The multithreading paradigm has become more popular as efforts to further exploit instruction-level parallelism have stalled since the late 1990s. This allowed the concept of throughput computing to re-emerge from the more specialized field of transaction processing. Even though it is very difficult to further speed up a single thread or single program, most computer systems are actually multitasking among multiple threads or programs. Thus, techniques that improve the throughput of all tasks result in overall performance gains.

Two major techniques for throughput computing are multithreading and multiprocessing.

Advantages

If a thread gets a lot of cache misses, the other threads can continue taking advantage of the unused computing resources, which may lead to faster overall execution, as these resources would have been idle if only a single thread were executed. Also, if a thread cannot use all the computing resources of the CPU (because instructions depend on each other's result), running another thread may prevent those resources from becoming idle.

Disadvantages

Multiple threads can interfere with each other when sharing hardware resources such as caches or translation lookaside buffers (TLBs). As a result, execution times of a single thread are not improved and can be degraded, even when only one thread is executing, due to lower frequencies or additional pipeline stages that are necessary to accommodate thread-switching hardware.

Overall efficiency varies; Intel claims up to 30% improvement with its Hyper-Threading Technology,^[1] while a synthetic program just performing a loop of non-optimized dependent floating-point operations actually gains a 100% speed improvement when run in parallel. On the other hand, hand-tuned assembly language programs using MMX or AltiVec extensions and performing data prefetches (as a good video encoder might) do not suffer from cache misses or idle computing resources. Such programs therefore do not benefit from hardware multithreading and can indeed see degraded performance due to contention for shared resources.

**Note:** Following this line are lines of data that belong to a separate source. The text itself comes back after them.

(** A range lies between its limits. *)
Lemma limit_range m t v c :
  cid_inv m -> all_aligned m -> conn_cfg m !! t = Some c ->
  Z.shiftr (range_start m t v) DQ_RANGE_SHIFT * DQ_RANGE_ALIGN = range_start m t v /\
  Z.shiftr (range_start m (S t) v) DQ_RANGE_SHIFT * DQ_RANGE_ALIGN = range_start m t v + count_of v c.
Proof.
  intros I A Ec. rewrite <- (range_start_S _ _ _ _ Ec).
  assert (K : forall i, Z.shiftr (range_start m i v) DQ_RANGE_SHIFT * DQ_RANGE_ALIGN = range_start m i v).
  { intros i. pose proof (sum_aligned m i v A) as H. unfold aligned in H. unfold DQ_RANGE_SHIFT. rewrite Z.shiftr_div_pow2 by lia.
    change (2 ^ 4) with DQ_RANGE_ALIGN. pose proof (Z.div_mod (range_start m i v) DQ_RANGE_ALIGN ltac:(done)). lia. }
  by rewrite !K.
Qed.

(** ** Configured counts *)

Lemma roundup_mult x y : 0 < y -> (x + (y - 1)) / y * y mod y = 0.
Proof. intros H. by rewrite Z.mod_mul by lia. Qed.

Lemma roundup_least x y : 0 < y -> x <= (x + (y - 1)) / y * y < x + y.
Proof.
  intros H. pose proof (Z.div_mod (x + (y - 1)) y ltac:(lia)). pose proof (Z.mod_pos_bound (x + (y - 1)) y H). lia.
Qed.

Lemma roundup_ul_aligned x : aligned (roundup_ul x DQ_RANGE_ALIGN).
Proof.
  unfold aligned, roundup_ul, u32. change DQ_RANGE_ALIGN with (2 ^ 4). rewrite mod_mod_pow2 by lia. by apply roundup_mult.
Qed.

(** The alignment of RoCE: full ILT pages and full doorbell ranges. *)
Definition roce_align (epp : Z) : Z := u32 (epp * DQ_RANGE_ALIGN) / Z.gcd epp DQ_RANGE_ALIGN.

Lemma roce_align_spec epp : 0 < epp < 2 ^ 28 -> 0 < roce_align epp /\ (DQ_RANGE_ALIGN | roce_align epp) /\ (epp | roce_align epp).
Proof.
  intros H. unfold roce_align. rewrite u32_small by (unfold DQ_RANGE_ALIGN, DQ_RANGE_SHIFT; lia).
  destruct (Z.gcd_divide_l epp DQ_RANGE_ALIGN) as [a Ha]. destruct (Z.gcd_divide_r epp DQ_RANGE_ALIGN) as [b Hb].
  set (g := Z.gcd epp DQ_RANGE_ALIGN) in *. assert (Hg : 0 < g).
  { assert (0 <= g) by apply Z.gcd_nonneg. assert (g <> 0); [|lia]. intros G. rewrite G in Hb. unfold DQ_RANGE_ALIGN, DQ_RANGE_SHIFT in Hb. lia. }
  assert (E : epp * DQ_RANGE_ALIGN / g = a * DQ_RANGE_ALIGN).
  { rewrite Ha at 1. replace (a * g * DQ_RANGE_ALIGN) with (a * DQ_RANGE_ALIGN * g) by ring. by rewrite Z.div_mul by lia. }
  assert (E' : epp * DQ_RANGE_ALIGN / g = b * epp).
  { rewrite Hb at 1. replace (epp * (b * g)) with (b * epp * g) by ring. by rewrite Z.div_mul by lia. }
  split; [rewrite E; unfold DQ_RANGE_ALIGN, DQ_RANGE_SHIFT; nia|]. split; [by exists a|]. by exists b.
Qed.

Lemma roundup_u32_aligned x y r : 0 < y -> roundup_u32 x y = Some r -> (y | r) /\ 0 <= r < 2 ^ 32.
Proof.
  intros Hy. unfold roundup_u32. destruct (Z.eqb_spec y 0); [lia|]. intros [= <-].
  pose proof (u32_bound (x + (y - 1))) as B. pose proof (Z.div_mod (u32 (x + (y - 1))) y ltac:(lia)).
  pose proof (Z.mod_pos_bound (u32 (x + (y - 1))) y Hy).
  assert (0 <= u32 (x + (y - 1)) / y) by (apply Z.div_pos; lia).
  rewrite (u32_small (_ * _)) by nia. split; [by apply Z.divide_factor_r|nia].
Qed.

(** A configuration call: counts as small as the alignment of the protocol
    allows (the requests fit in 32 bits with room for the rounding). *)
Definition proto_align (epp : Z) (t : nat) : Z := if bool_decide (t = PROTOCOLID_ROCE) then roce_align epp else DQ_RANGE_ALIGN.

From the software standpoint, hardware support for multithreading is more visible to software, requiring more changes to both application programs and operating systems than multiprocessing. Hardware techniques used to support multithreading often parallel the software techniques used for computer multitasking. Thread scheduling is also a major problem in multithreading.

Types of multithreading

Interleaved/Temporal multithreading

Coarse-grained multithreading

The simplest type of multithreading occurs when one thread runs until it is blocked by an event that normally would create a long-latency stall. Such a stall might be a cache miss that has to access off-chip memory, which might take hundreds of CPU cycles for the data to return. Instead of waiting for the stall to resolve, a threaded processor would switch execution to another thread that was ready to run. Only when the data for the previous thread had arrived, would the previous thread be placed back on the list of ready-to-run threads.

For example:

Cycle $i$ : instruction $j$ from thread $A$ is issued.
Cycle $i + 1$ : instruction $j + 1$ from thread $A$ is issued.
Cycle $i + 2$ : instruction $j + 2$ from thread $A$ is issued, which is a load instruction that misses in all caches.
Cycle $i + 3$ : thread scheduler invoked, switches to thread $B$ .
Cycle $i + 4$ : instruction $k$ from thread $B$ is issued.
Cycle $i + 5$ : instruction $k + 1$ from thread $B$ is issued.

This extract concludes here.